• Problem statement
Using the records below, filter for lines that contain the string "CauseCalibrationChanged" and copy them out.

(Given information)

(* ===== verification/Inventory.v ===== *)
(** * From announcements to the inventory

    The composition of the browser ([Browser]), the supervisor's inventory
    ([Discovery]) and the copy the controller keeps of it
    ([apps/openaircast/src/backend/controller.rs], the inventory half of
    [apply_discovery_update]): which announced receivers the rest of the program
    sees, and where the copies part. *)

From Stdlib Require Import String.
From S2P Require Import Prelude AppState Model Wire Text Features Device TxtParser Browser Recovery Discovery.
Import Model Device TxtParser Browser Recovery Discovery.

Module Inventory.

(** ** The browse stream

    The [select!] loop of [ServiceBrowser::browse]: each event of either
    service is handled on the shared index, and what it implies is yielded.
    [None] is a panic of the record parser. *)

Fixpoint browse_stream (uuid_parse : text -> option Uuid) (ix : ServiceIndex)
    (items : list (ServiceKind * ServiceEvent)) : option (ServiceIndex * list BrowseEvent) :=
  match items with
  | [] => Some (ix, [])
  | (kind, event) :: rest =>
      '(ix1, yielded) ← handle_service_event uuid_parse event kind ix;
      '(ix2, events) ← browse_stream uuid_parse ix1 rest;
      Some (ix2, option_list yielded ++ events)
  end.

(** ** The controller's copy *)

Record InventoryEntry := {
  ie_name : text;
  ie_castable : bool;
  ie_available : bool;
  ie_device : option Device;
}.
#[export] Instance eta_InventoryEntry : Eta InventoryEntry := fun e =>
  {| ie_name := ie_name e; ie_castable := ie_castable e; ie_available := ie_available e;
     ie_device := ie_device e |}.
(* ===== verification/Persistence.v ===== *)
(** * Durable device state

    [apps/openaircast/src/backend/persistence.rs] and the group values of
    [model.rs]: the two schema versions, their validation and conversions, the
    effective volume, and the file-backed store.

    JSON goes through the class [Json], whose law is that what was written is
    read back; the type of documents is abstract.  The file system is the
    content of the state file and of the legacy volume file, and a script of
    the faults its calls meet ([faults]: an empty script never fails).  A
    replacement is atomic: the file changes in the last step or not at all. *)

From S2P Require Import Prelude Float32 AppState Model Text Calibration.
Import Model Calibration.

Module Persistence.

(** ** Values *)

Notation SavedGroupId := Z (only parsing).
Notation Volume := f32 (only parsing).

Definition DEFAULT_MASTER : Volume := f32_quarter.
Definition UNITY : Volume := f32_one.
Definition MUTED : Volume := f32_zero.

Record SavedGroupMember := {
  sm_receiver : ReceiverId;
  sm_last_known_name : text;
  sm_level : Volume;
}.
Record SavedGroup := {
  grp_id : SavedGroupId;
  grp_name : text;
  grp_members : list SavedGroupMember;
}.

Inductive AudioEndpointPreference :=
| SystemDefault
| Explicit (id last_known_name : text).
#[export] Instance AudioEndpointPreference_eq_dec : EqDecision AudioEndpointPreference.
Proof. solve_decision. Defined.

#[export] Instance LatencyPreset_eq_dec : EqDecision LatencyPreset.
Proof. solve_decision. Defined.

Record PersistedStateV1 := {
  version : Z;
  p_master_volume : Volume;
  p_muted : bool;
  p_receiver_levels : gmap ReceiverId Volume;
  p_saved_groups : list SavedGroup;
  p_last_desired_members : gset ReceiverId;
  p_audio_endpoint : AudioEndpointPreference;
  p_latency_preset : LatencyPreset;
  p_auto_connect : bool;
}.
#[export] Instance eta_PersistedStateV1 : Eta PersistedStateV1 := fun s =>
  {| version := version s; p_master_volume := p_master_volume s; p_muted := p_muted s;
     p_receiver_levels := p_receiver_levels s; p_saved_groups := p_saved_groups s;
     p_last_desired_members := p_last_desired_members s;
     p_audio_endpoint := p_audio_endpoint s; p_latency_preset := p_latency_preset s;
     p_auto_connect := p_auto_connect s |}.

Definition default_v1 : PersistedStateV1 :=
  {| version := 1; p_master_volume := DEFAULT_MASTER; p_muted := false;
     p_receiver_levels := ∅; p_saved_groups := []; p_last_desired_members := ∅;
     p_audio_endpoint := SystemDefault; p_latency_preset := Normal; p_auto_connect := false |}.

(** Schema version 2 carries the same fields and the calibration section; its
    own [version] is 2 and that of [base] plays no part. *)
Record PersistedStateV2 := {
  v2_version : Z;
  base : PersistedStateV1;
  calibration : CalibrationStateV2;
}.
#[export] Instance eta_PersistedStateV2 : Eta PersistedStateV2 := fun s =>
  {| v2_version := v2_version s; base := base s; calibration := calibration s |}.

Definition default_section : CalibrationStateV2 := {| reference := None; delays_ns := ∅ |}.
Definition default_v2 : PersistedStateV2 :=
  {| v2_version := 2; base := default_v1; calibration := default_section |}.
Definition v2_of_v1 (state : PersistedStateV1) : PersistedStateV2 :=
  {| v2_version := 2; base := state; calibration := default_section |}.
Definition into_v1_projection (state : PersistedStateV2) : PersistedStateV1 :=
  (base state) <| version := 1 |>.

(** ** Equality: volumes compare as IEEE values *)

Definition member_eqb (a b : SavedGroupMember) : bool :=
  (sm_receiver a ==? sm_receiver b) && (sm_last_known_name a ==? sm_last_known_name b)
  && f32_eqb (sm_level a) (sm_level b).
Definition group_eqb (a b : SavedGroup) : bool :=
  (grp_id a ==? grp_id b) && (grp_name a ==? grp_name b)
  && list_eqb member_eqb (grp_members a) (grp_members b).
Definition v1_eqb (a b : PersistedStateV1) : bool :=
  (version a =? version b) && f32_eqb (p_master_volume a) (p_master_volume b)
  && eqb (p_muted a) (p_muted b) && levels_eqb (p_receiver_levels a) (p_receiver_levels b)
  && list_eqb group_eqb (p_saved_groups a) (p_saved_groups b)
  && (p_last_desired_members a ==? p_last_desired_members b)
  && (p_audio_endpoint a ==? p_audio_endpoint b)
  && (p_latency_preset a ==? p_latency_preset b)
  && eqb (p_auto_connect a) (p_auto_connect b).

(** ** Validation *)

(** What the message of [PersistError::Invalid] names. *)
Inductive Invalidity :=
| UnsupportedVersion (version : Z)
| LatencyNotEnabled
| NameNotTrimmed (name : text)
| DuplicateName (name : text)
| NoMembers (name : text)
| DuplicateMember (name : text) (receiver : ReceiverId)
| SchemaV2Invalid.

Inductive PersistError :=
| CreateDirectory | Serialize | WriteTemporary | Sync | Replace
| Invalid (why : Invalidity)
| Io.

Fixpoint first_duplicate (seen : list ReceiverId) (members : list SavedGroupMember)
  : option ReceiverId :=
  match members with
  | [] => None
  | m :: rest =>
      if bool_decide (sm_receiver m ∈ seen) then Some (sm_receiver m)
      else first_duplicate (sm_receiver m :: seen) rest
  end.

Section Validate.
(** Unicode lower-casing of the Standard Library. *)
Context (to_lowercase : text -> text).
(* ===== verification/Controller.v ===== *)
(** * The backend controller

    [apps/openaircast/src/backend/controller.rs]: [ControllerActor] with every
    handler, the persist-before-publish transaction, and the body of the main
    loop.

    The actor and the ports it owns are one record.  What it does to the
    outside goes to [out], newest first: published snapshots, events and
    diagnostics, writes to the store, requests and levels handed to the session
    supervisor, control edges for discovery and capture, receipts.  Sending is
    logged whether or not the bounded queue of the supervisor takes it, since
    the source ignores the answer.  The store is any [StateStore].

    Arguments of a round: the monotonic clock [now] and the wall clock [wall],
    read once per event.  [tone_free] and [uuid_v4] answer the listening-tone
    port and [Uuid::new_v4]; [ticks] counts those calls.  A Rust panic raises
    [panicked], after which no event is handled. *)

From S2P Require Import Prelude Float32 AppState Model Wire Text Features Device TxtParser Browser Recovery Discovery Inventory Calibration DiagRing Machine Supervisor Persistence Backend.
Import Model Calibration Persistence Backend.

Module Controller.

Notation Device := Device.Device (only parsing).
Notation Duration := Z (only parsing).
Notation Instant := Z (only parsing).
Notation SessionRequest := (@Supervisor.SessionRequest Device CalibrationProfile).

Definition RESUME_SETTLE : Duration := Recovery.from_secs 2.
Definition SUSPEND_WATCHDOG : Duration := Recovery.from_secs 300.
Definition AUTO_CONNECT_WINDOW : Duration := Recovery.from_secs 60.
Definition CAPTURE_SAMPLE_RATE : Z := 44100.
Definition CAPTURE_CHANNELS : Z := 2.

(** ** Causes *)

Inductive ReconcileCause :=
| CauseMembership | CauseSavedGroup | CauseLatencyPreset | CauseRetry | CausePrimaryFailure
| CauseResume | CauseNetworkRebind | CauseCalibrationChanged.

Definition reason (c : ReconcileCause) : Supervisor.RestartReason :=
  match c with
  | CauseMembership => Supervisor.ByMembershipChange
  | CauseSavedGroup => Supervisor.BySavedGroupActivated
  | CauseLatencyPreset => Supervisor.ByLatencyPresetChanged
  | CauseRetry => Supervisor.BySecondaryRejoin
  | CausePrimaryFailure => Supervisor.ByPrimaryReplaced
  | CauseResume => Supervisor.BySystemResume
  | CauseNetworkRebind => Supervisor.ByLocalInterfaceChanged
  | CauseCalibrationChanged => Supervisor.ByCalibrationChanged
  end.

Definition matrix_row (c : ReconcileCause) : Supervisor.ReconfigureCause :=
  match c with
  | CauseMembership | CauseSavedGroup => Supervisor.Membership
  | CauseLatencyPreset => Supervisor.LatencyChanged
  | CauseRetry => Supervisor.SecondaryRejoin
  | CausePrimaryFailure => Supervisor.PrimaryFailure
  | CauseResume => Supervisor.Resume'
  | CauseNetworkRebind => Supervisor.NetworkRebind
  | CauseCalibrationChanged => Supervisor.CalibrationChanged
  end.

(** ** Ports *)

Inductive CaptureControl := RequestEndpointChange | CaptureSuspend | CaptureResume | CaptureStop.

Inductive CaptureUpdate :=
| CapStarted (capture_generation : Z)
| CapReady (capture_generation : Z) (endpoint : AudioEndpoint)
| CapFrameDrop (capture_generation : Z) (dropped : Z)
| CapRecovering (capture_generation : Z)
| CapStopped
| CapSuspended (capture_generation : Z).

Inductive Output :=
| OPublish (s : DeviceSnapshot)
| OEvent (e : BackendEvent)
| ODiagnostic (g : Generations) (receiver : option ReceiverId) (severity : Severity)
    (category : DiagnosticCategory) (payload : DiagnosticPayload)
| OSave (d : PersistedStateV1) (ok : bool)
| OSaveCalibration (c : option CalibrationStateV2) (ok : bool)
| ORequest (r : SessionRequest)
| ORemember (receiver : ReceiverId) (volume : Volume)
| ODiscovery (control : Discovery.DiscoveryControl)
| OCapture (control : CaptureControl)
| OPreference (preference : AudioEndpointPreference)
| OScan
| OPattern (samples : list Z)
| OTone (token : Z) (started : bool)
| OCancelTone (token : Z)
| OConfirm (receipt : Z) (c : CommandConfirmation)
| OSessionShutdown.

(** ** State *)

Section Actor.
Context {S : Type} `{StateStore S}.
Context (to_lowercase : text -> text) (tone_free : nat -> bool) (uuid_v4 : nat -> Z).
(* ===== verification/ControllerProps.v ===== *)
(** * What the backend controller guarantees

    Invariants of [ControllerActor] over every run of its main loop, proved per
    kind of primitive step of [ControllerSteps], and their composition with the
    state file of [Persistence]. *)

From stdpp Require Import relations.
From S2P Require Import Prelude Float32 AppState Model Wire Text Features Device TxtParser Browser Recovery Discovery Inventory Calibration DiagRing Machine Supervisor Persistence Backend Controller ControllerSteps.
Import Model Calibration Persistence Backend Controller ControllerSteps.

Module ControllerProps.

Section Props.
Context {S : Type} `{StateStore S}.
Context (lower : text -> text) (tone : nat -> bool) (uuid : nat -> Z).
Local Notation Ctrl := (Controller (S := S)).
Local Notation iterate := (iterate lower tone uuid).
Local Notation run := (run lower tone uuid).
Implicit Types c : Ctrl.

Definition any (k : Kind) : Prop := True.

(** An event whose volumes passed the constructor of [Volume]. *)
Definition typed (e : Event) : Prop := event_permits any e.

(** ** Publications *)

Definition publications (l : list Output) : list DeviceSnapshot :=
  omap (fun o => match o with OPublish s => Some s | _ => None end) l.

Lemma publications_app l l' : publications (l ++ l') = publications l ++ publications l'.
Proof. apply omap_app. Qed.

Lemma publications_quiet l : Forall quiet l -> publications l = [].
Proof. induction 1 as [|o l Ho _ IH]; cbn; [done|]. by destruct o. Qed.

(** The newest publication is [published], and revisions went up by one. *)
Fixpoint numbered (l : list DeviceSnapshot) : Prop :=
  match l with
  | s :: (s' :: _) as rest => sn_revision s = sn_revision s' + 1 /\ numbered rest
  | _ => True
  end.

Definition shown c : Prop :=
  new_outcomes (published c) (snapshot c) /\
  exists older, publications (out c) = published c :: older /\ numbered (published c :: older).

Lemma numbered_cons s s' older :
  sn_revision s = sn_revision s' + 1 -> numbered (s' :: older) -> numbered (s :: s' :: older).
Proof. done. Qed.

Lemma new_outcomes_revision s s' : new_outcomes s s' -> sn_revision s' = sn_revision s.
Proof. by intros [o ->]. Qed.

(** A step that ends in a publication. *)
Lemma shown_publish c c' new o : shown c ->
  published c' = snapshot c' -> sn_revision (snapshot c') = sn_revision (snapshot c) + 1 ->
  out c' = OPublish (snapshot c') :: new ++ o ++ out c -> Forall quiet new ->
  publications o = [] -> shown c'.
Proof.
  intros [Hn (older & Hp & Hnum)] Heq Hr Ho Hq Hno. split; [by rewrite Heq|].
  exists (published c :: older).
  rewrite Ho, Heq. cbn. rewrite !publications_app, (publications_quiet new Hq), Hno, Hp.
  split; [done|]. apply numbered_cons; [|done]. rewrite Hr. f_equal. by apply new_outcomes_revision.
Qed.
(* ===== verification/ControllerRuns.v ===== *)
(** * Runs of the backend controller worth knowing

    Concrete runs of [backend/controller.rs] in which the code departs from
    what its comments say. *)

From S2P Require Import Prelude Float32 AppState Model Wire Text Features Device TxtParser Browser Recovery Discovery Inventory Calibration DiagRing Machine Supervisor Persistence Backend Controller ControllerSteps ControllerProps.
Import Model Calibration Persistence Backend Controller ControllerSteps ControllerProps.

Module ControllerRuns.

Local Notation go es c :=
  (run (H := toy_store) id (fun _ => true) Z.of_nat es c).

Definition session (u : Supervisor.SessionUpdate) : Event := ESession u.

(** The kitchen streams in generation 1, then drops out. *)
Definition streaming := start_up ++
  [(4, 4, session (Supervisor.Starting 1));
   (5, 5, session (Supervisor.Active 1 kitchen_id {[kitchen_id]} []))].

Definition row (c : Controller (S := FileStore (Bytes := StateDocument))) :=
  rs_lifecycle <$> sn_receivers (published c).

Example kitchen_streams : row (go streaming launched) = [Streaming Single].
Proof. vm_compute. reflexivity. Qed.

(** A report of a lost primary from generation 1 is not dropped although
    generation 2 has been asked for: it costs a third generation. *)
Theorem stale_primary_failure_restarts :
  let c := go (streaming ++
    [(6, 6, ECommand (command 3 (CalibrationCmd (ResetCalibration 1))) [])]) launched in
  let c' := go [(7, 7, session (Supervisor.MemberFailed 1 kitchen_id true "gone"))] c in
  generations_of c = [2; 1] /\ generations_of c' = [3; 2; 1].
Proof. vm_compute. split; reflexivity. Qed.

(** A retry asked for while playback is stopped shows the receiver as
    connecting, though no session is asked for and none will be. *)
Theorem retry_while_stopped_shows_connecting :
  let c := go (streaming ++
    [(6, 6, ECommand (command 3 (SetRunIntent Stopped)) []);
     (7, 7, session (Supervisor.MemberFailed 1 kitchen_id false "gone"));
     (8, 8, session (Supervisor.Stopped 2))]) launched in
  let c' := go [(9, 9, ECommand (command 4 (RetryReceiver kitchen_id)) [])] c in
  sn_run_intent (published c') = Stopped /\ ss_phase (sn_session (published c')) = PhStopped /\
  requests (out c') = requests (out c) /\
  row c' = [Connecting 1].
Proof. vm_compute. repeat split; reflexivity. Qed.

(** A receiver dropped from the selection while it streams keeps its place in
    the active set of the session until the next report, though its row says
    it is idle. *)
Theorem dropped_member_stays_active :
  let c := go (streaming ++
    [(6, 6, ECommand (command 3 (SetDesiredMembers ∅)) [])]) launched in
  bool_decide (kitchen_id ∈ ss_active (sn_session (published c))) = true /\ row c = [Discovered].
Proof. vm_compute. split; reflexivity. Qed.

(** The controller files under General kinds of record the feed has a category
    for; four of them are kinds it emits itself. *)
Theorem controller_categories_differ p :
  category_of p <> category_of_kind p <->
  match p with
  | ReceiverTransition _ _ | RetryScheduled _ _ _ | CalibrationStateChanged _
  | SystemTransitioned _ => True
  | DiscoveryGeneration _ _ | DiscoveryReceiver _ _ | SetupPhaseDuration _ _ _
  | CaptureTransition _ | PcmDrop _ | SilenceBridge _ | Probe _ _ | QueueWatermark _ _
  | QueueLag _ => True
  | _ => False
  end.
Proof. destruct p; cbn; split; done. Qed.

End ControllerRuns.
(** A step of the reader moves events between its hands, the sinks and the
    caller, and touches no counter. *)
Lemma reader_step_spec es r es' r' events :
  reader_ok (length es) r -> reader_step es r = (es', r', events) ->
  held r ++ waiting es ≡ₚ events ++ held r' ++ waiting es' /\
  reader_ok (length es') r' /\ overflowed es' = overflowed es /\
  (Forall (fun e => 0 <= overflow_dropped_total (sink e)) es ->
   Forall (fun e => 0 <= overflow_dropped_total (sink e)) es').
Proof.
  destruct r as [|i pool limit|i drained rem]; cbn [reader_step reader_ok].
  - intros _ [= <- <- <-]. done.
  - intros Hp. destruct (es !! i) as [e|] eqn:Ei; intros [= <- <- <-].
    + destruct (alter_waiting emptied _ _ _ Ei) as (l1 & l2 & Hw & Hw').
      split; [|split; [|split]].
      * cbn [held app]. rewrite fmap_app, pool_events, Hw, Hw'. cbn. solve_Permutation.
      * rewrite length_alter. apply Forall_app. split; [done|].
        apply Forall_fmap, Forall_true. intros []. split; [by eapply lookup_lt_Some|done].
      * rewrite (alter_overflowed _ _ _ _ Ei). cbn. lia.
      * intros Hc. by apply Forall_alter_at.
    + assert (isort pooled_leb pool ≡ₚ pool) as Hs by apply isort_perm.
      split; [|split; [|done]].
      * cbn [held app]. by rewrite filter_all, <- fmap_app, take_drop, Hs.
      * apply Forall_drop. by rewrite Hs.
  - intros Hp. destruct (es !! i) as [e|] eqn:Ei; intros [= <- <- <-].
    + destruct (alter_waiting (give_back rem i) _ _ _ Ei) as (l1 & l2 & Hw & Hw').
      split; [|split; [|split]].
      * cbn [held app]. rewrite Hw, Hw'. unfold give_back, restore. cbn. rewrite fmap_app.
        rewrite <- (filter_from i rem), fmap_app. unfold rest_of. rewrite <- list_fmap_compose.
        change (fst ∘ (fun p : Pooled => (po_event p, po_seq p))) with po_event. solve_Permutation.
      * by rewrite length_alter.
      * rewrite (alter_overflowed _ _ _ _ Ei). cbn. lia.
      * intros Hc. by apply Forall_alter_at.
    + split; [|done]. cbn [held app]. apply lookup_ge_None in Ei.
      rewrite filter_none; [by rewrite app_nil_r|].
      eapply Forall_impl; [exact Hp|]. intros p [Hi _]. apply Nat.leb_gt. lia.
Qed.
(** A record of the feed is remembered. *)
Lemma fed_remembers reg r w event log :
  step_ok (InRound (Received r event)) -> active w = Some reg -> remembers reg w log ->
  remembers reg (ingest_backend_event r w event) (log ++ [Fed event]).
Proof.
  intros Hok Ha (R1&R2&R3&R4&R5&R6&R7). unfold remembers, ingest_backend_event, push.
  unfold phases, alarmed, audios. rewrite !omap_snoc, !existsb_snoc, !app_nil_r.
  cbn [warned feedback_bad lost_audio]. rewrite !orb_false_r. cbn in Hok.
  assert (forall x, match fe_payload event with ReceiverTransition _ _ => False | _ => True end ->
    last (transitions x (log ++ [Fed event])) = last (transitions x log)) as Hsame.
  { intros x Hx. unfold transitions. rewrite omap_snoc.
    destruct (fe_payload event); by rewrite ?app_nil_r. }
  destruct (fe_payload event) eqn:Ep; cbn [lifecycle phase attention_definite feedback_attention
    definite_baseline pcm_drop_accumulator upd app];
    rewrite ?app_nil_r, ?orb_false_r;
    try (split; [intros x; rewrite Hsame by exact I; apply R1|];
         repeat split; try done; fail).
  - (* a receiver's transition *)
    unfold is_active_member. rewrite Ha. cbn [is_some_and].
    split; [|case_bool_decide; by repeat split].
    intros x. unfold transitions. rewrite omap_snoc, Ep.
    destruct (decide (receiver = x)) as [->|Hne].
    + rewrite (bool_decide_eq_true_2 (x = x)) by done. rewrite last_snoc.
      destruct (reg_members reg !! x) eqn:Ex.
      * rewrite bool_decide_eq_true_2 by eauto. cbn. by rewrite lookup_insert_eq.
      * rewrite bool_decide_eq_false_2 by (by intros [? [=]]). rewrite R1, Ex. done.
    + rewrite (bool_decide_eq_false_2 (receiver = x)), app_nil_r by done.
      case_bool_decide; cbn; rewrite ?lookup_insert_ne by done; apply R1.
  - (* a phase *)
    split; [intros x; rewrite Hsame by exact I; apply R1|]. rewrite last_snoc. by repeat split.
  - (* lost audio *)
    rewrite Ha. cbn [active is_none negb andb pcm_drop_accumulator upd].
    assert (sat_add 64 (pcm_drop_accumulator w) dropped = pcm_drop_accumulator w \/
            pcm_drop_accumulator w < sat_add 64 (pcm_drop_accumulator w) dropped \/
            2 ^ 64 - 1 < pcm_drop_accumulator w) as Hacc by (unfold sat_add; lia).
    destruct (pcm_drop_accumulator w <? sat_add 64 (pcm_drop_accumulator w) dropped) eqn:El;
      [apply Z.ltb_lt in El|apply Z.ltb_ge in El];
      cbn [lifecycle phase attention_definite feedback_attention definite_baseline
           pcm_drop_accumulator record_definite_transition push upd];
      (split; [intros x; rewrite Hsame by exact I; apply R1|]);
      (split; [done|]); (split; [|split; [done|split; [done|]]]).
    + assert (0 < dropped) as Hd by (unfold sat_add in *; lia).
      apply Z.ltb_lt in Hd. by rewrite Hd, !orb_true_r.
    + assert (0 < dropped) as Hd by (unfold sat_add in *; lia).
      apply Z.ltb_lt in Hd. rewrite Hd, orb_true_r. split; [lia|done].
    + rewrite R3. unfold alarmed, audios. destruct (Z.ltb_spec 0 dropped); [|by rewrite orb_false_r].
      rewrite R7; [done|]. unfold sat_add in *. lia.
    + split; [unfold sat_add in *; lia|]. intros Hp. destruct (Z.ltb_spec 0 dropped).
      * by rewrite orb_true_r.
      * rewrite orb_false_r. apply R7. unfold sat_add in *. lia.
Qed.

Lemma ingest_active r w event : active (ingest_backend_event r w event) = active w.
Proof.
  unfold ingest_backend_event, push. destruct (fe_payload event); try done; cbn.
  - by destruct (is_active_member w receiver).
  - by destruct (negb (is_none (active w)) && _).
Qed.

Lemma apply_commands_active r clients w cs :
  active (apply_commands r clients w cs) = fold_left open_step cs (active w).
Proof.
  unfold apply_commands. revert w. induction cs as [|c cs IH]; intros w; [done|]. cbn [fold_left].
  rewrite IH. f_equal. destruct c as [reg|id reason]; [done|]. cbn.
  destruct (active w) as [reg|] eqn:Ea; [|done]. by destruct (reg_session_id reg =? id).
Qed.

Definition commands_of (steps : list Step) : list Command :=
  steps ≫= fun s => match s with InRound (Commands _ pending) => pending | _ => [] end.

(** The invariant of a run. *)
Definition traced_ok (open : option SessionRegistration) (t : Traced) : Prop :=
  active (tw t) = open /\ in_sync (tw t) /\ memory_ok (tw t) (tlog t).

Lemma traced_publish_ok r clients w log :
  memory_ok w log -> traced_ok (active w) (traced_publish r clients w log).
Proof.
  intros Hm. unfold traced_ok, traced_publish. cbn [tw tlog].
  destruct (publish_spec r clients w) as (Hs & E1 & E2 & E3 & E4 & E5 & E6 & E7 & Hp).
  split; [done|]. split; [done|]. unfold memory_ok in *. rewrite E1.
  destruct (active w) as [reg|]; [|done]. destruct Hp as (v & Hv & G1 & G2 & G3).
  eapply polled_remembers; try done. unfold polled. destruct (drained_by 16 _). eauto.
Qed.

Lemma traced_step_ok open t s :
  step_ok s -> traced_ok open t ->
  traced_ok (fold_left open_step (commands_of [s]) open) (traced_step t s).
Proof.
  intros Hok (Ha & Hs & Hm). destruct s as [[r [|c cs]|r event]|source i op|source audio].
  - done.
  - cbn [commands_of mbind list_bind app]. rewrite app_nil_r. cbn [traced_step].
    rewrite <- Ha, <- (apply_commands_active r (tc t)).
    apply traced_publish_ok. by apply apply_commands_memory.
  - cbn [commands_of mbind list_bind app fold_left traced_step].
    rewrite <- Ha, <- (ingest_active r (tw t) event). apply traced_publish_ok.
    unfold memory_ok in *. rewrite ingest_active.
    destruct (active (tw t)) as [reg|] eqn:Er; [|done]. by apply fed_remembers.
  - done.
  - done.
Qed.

(End Given information)

• Response
| CauseResume | CauseNetworkRebind | CauseCalibrationChanged.
  | CauseCalibrationChanged => Supervisor.ByCalibrationChanged
  | CauseCalibrationChanged => Supervisor.CalibrationChanged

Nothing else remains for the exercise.